**EXERCISE REQUIREMENTS:** Repeat verbatim, and only, the lines of the data below, beginning at the line that contains "split; [done|]. intros" and stopping after the line that contains "Getwd := Ok".

**MATERIALS PROVIDED:**
Lemma follow_from fuel limit cursor s : listed → 0 < limit ≤ 500 → 0 ≤ s →
  Z.of_nat (length names) + limit < 2 ^ 63 → s ≤ Z.of_nat (length names) → cursor_at cursor s →
  Z.of_nat (length names) - s < Z.of_nat fuel →
  follow fuel limit cursor = Some (entry <$> drop (Z.to_nat s) (sort_strings names)).
Proof.
  intros Hd Hlim. revert cursor s. induction fuel as [|fuel IH]; intros cursor s Hs Hlen Hle Hc Hf; [lia|].
  cbn [follow]. destruct (Browse_at limit cursor s Hd Hlim Hs Hlen Hle Hc) as (page & -> & He & Hn).
  cbn [fst]. rewrite He, Hn. pose proof (sort_strings_perm names) as Hp. apply Permutation_length in Hp.
  destruct (s + limit <? _) eqn:E.
  - destruct (cursor_itoa (s + limit)) as [Hne Hc']; [lia|].
    rewrite bool_decide_false, (IH _ (s + limit)) by (done || lia). cbn [mbind option_bind].
    rewrite <- fmap_app. do 2 f_equal. rewrite <- (take_drop (Z.to_nat limit) (drop (Z.to_nat s) _)) at 2.
    rewrite drop_drop. do 2 f_equal. lia.
  - rewrite bool_decide_true by done. do 2 f_equal. apply take_ge. rewrite length_drop, Hp. lia.
Qed.

(** Browsing is complete: with any page size, following the cursor of each page from
    the first one on lists every entry of the directory exactly once, in the order
    of the names, within one request per entry. *)
Theorem pages_list_directory limit : listed → 0 < limit ≤ 500 →
  Z.of_nat (length names) + limit < 2 ^ 63 →
  follow (S (length names)) limit "" = Some (entry <$> sort_strings names).
Proof.
  intros Hd Hlim Hlen. rewrite (follow_from _ limit "" 0) by (done || lia || by left). done.
Qed.

(** A cursor near the end of the integers makes browsing panic: the end of the page
    is computed with wrap-around, so the bounds of the slice are reversed. *)
Theorem huge_cursor_panics limit w1 w2 :
  browsePath d storage path w = (Ok (directory, relative), w1) → ReadDir directory w1 = (Ok names, w2) →
  Z.of_nat (length names) < 2 ^ 62 →
  Browse d storage (BrowseRequest.mk path "9223372036854775807" limit) w = (Panics, w2).
Proof.
  intros Hb Hr Hlen. unfold Browse, sbind, sup_lift. cbn [BrowseRequest.Path
    BrowseRequest.Cursor BrowseRequest.Limit]. rewrite Hb, Hr. cbv zeta. unfold eret.
  replace (if bool_decide ("9223372036854775807" = "") then _ else _) with (@Ok Z (2 ^ 63 - 1))
    by (vm_compute; reflexivity).
  rewrite (Permutation_length (sort_strings_perm names)).
  set (len := Z.of_nat (length names)) in *.
  assert (page_bounds (2 ^ 63 - 1) limit len = None) as ->; [|done].
  unfold page_bounds. set (l := if _ || _ then 100 else limit).
  assert (0 < l ≤ 500) as Hl by (unfold l; destruct (_ || _) eqn:E; lia).
  assert (int64 (2 ^ 63 - 1 + l) = l - 1 - 2 ^ 63) as ->.
  { unfold int64. replace (2 ^ 63 - 1 + l + 2 ^ 63) with (l - 1 + 1 * 2 ^ 64) by lia.
    rewrite Z_mod_plus_full, Z.mod_small; lia. }
  rewrite (proj2 (Z.ltb_ge len _)), (proj2 (Z.ltb_lt len (2 ^ 63 - 1))) by lia.
  by rewrite (proj2 (Z.ltb_lt _ _)) by lia.
Qed.
End pages.

(** ** The roots of an index *)
Section index_roots.
Context `{OSLaws W}.

Lemma trim_abs l : trim_prefix "/" (abs_path l) = join_byte slash l.
Proof. unfold abs_path. apply (trim_prefix_app "/"). Qed.
Lemma relative_abs l : Forall normal l → relative_path (abs_path l) = join_byte slash l.
Proof.
  intros Hl. unfold relative_path. rewrite trim_abs. destruct l as [|x l]; [done|].
  assert (path_Clean (join_byte slash (x :: l)) = join_byte slash (x :: l)) as Hc.
  { unfold path_Clean. pose proof (join_nonempty (x :: l) ltac:(done) Hl) as Hne.
    assert (rooted (join_byte slash (x :: l)) = false) as Hr.
    { apply Forall_cons in Hl as [(? & _ & _ & ?) _]. by apply join_unrooted. }
    rewrite bool_decide_false by done. unfold clean_elems. rewrite Hr.
    rewrite split_join_byte, normal_foldl, app_nil_r, rev_involutive
      by (done || by apply normal_free). by rewrite bool_decide_false. }
  rewrite Hc, bool_decide_false; [done|]. intros E.
  assert (split_byte slash (join_byte slash (x :: l)) = ["."]) as Hs by (by rewrite E).
  rewrite split_join_byte in Hs; [|done|by apply normal_free].
  injection Hs as -> _. apply Forall_cons in Hl as [(_ & ? & _) _]. done.
Qed.

Lemma Abs_fixed l : Forall normal l → Abs (abs_path l) = Ok (abs_path l).
Proof. intros Hl. unfold Abs. by rewrite rooted_abs, Clean_abs. Qed.

(** An index without configured roots looks in the wrong place: the default roots are
    the absolute paths of the browse roots, but a browser takes paths relative to the
    root, so the walk of a storage at [root] starts at [root] below [root]. *)
Theorem default_index_root_misplaced t root d v l w full rel w' : New t root = Ok d →
  v.(StorageResource.Endpoint) = abs_path l → Forall normal l → l ≠ [] →
  v.(StorageResource.BrowseRoots) = [StorageBrowseRoot.mk (abs_path l) "" false] →
  v.(StorageResource.IndexPolicy).(IndexPolicy.Roots) = [] →
  storageRoot d v = Ok (abs_path l) ∧ StorageService.roots_to_index v = [abs_path l] ∧
  (browsePath d v (abs_path l) w = (Ok (full, rel), w') →
     full = abs_path (l ++ l) ∧ full ≠ abs_path l).
Proof.
  intros Hd%New_rooted He Hl Hne Hb Hi.
  assert (storageRoot d v = Ok (abs_path l)) as Hr.
  { unfold storageRoot. rewrite He, Hb, bool_decide_false by done.
    cbn [existsb StorageBrowseRoot.Path]. rewrite !Abs_fixed by done. cbn [mbind result_bind].
    rewrite !Clean_abs by done. cbn [mbind result_bind].
    unfold mbind, result_bind. by repeat case_bool_decide. }
  split; [done|]. split; [unfold StorageService.roots_to_index; by rewrite Hi, Hb|].
  intros (l' & ns & Hr' & -> & Hj & Hn & Hrel & _)%browsePath_ok; [|done].
  rewrite Hr in Hr'. assert (abs_path l = abs_path l') as E by congruence.
  pose proof Hn as Hn'. apply Forall_app in Hn' as [Hl' Hns]. apply abs_path_inj in E as <-; [|done..].
  rewrite relative_abs in Hrel by done. rewrite Hrel in Hj.
  assert (ns = l) as ->.
  { destruct ns as [|n ns]; [exfalso; by eapply join_nonempty in Hj|].
    pose proof (f_equal (split_byte slash) Hj) as Hs.
    by rewrite !split_join_byte in Hs by (done || by apply normal_free). }
  split; [done|]. intros E. apply abs_path_inj in E; [|done..].
  apply (f_equal length) in E. rewrite length_app in E. destruct l; [done|simpl in E; lia].
Qed.
End index_roots.

(** ** A small file system, for evaluating the definitions *)
Module Example.
(** Files by path, [None] for a directory; there are no links. *)
Abbreviation world := (gmap string (option string)).
Definition info_of (n : option string) : FileInfo :=
  FileInfo.mk (bool_decide (n = None)) false (Z.of_nat (str_length (default "" n))) 0.
Definition missing : error := "no such file or directory".
#[local] Instance os : OS world := {|
  Getwd := Ok "/home";
  EvalSymlinks p := λ w, (match w !! p with Some _ => Ok p | None => Err missing end, w);
  Lstat p := λ w, (match w !! p with Some n => Ok (info_of n) | None => Err missing end, w);
  IsNotExist e := bool_decide (e = missing);
  ReadDir p := λ w, (Ok (path_Base <$> List.filter (λ k, bool_decide (path_Dir k = p) &&
    negb (bool_decide (k = p))) (map_to_list w).*1), w);
  Readlink _ := eret (Err "invalid argument");
  OpenFile p := λ w, (match w !! p with
    | Some (Some s) => Ok (mk_reader s None) | _ => Err missing end, w);
  MkdirAll p := λ w, (Ok tt, match w !! p with Some _ => w | None => <[p := None]> w end);
  Create p := λ w, (Ok tt, <[p := Some ""]> w);
  WriteBytes p s := λ w, (Ok tt, <[p := Some s]> w);
  Close _ := eret (Ok tt);
  Rename a b := λ w, match w !! a with
    | Some n => (Ok tt, <[b := n]> (delete a w)) | None => (Err missing, w) end;
  RemoveFile p := λ w, match w !! p with
    | Some _ => (Ok tt, delete p w) | None => (Err missing, w) end
|}.
#[local] Instance laws : OSLaws world.
Proof. by intros wd [= <-]. Qed.
#[local] Instance hash : Sha256 := λ s, s.
#[local] Instance urls : URLs := {|
  url_parse u := if has_prefix "file://" u then Ok ("file", drop_str 7 u) else Err "no scheme";
  file_url p := "file://" +:+ p
|}.

Definition driver : Driver := Driver.mk StorageLocal "/data".
Definition store : StorageResource :=
  (zero : StorageResource) <| StorageResource.ID := "s" |> <| StorageResource.Endpoint := "/data" |>
    <| StorageResource.BrowseRoots := [StorageBrowseRoot.mk "/data" "" false] |>.
Definition disk : world :=
  {[ "/" := None; "/data" := None; "/data/b.txt" := Some "bb"; "/data/a.txt" := Some "a";
     "/data/sub" := None; "/data/..data" := Some "x"; "/etc" := None; "/etc/passwd" := Some "root" ]}.

Example new_driver : New StorageLocal "/data/" = Ok driver.
Proof. reflexivity. Qed.
Example driver_refusals :
  is_ok (browsePath driver store "../etc/passwd" disk).1 = false ∧
  is_ok (browsePath driver store "sub/../../etc" disk).1 = false ∧
  is_ok (resolve driver "../etc/passwd") = false ∧
  is_ok (Delete driver ((zero : DataLocation) <| DataLocation.URI := "file:///etc/passwd" |>) disk).1
    = false.
Proof. vm_compute. done. Qed.
(** A name that starts with two dots is listed but cannot be opened. *)
Example dotted_name :
  is_ok (browsePath driver store "..data" disk).1 = false ∧
  "..data" ∈ default [] (match (ReadDir "/data" disk).1 with Ok l => Some l | Err _ => None end).
Proof. split; [reflexivity|]. apply (bool_decide_eq_true_1 _). vm_compute. reflexivity. Qed.
(** An object outside the root can be read. *)
Example get_unconfined :
  (Get driver ((zero : DataLocation) <| DataLocation.URI := "file:///etc/passwd" |>) disk).1
    = Ok (mk_reader "root" None).
Proof. reflexivity. Qed.

Lemma browse_path_confined_witness : below ["data"] "/data/sub/new.txt".
Proof.
  destruct (browse_path_confined StorageLocal "/data/" driver store "/sub//./new.txt" disk
    "/data/sub/new.txt" "sub/new.txt" disk new_driver) as (l & Hl & Hb & _).
  - vm_compute. reflexivity.
  - change (Ok (abs_path ["data"]) = Ok (abs_path l)) in Hl.
    assert (abs_path ["data"] = abs_path l) as E by congruence. destruct Hb as (ns & Hp & Hn).
    apply abs_path_inj in E as <-; [by exists ns|by apply Forall_singleton|].
    by apply Forall_app in Hn as [? _].
Defined.

Lemma changes_confined_witness : ∃ l, driver.(Driver.root) = abs_path l ∧
  ∀ request, appends (confined l) (Put (W := Recorded world os_call) driver request).
Proof.
  destruct (changes_confined (W := world) StorageLocal "/data/" driver new_driver)
    as (_ & l & Hl & Hp & _).
  exists l. split; [exact Hl|exact Hp].
Defined.

(** The exception: writing the root itself leaves the root. *)
Lemma root_write_spills :
  (Write (W := Recorded world os_call) driver store "/" (mk_reader "x" None) 1 (disk, [])).2.2 !! 2%nat =
  Some (CallCreate "/data.akoflow-copy-part").
Proof. vm_compute. reflexivity. Qed.

Definition names : list string := ["b.txt"; "a.txt"; "sub"].
Definition plain_disk : world := delete "/data/..data" disk.
Definition entry_of (n : string) : FileEntry :=
  match (list_entry "s" "/data" "" n plain_disk).1 with Ok e => e | Err _ => zero end.
Lemma disk_listed : listed driver store "" "/data" ""
  (default [] (match (ReadDir "/data" plain_disk).1 with Ok l => Some l | Err _ => None end))
  entry_of plain_disk.
Proof.
  split; [vm_compute; reflexivity|reflexivity|]. intros n Hn.
  assert (is_ok (list_entry "s" "/data" "" n plain_disk).1 = true) as Hok.
  { revert n Hn. refine (λ n Hn, proj1 (forallb_forall
      (λ n, is_ok (list_entry "s" "/data" "" n plain_disk).1) _) _ n (proj1 (list_elem_of_In _ _) Hn)).
    vm_compute. reflexivity. }
  change (StorageResource.ID store) with "s".
  assert ((list_entry "s" "/data" "" n plain_disk).2 = plain_disk) as Hw.
  { unfold list_entry, ebindr. cbn [Lstat os]. generalize plain_disk. intros w0.
    destruct (w0 !! path_Join ["/data"; n]); reflexivity. }
  unfold entry_of. destruct (list_entry "s" "/data" "" n plain_disk) as [[e|e] w]; cbn in *; [|done].
  by subst w.
Qed.
Lemma pages_list_directory_witness : ∃ names,
  follow driver store "" plain_disk (S (length names)) 2 "" = Some (entry_of <$> sort_strings names) ∧
  sort_strings names = ["a.txt"; "b.txt"; "sub"].
Proof.
  eexists. split.
  - apply (pages_list_directory driver store "" "/data" "" _ entry_of plain_disk 2 disk_listed);
      vm_compute; split; congruence.
  - vm_compute. reflexivity.
Defined.

Lemma root_path : browsePath driver store "" disk = (Ok ("/data", ""), disk).
Proof. vm_compute. reflexivity. Qed.
Definition disk_names : list string :=
  match (ReadDir "/data" disk).1 with Ok l => l | Err _ => [] end.
Lemma huge_cursor_panics_witness :
  (Browse driver store (BrowseRequest.mk "" "9223372036854775807" 10) disk).1 = Panics.
Proof.
  rewrite (huge_cursor_panics driver store "" "/data" "" disk_names disk 10 disk disk root_path eq_refl);
    [reflexivity|vm_compute; reflexivity].
Defined.

Definition nested_disk : world := <["/data/data" := None]> disk.
Lemma nested_path : browsePath driver store "/data" nested_disk = (Ok ("/data/data", "data"), nested_disk).
Proof. vm_compute. reflexivity. Qed.
Lemma default_index_root_misplaced_witness :
  StorageService.roots_to_index store = ["/data"] ∧ "/data/data" ≠ abs_path ["data"].
Proof.
  destruct (default_index_root_misplaced StorageLocal "/data/" driver store ["data"]
    nested_disk "/data/data" "data" nested_disk new_driver eq_refl) as (_ & Hr & Hm).
  - by apply Forall_singleton.
  - discriminate.
  - reflexivity.
  - reflexivity.
  - split; [exact Hr|]. exact (proj2 (Hm nested_path)).
Defined.
End Example.
End FilesystemDriver.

**RESULT OF THE TASK:**
  split; [done|]. intros E. apply abs_path_inj in E; [|done..].
  apply (f_equal length) in E. rewrite length_app in E. destruct l; [done|simpl in E; lia].
Qed.
End index_roots.

(** ** A small file system, for evaluating the definitions *)
Module Example.
(** Files by path, [None] for a directory; there are no links. *)
Abbreviation world := (gmap string (option string)).
Definition info_of (n : option string) : FileInfo :=
  FileInfo.mk (bool_decide (n = None)) false (Z.of_nat (str_length (default "" n))) 0.
Definition missing : error := "no such file or directory".
#[local] Instance os : OS world := {|
  Getwd := Ok "/home";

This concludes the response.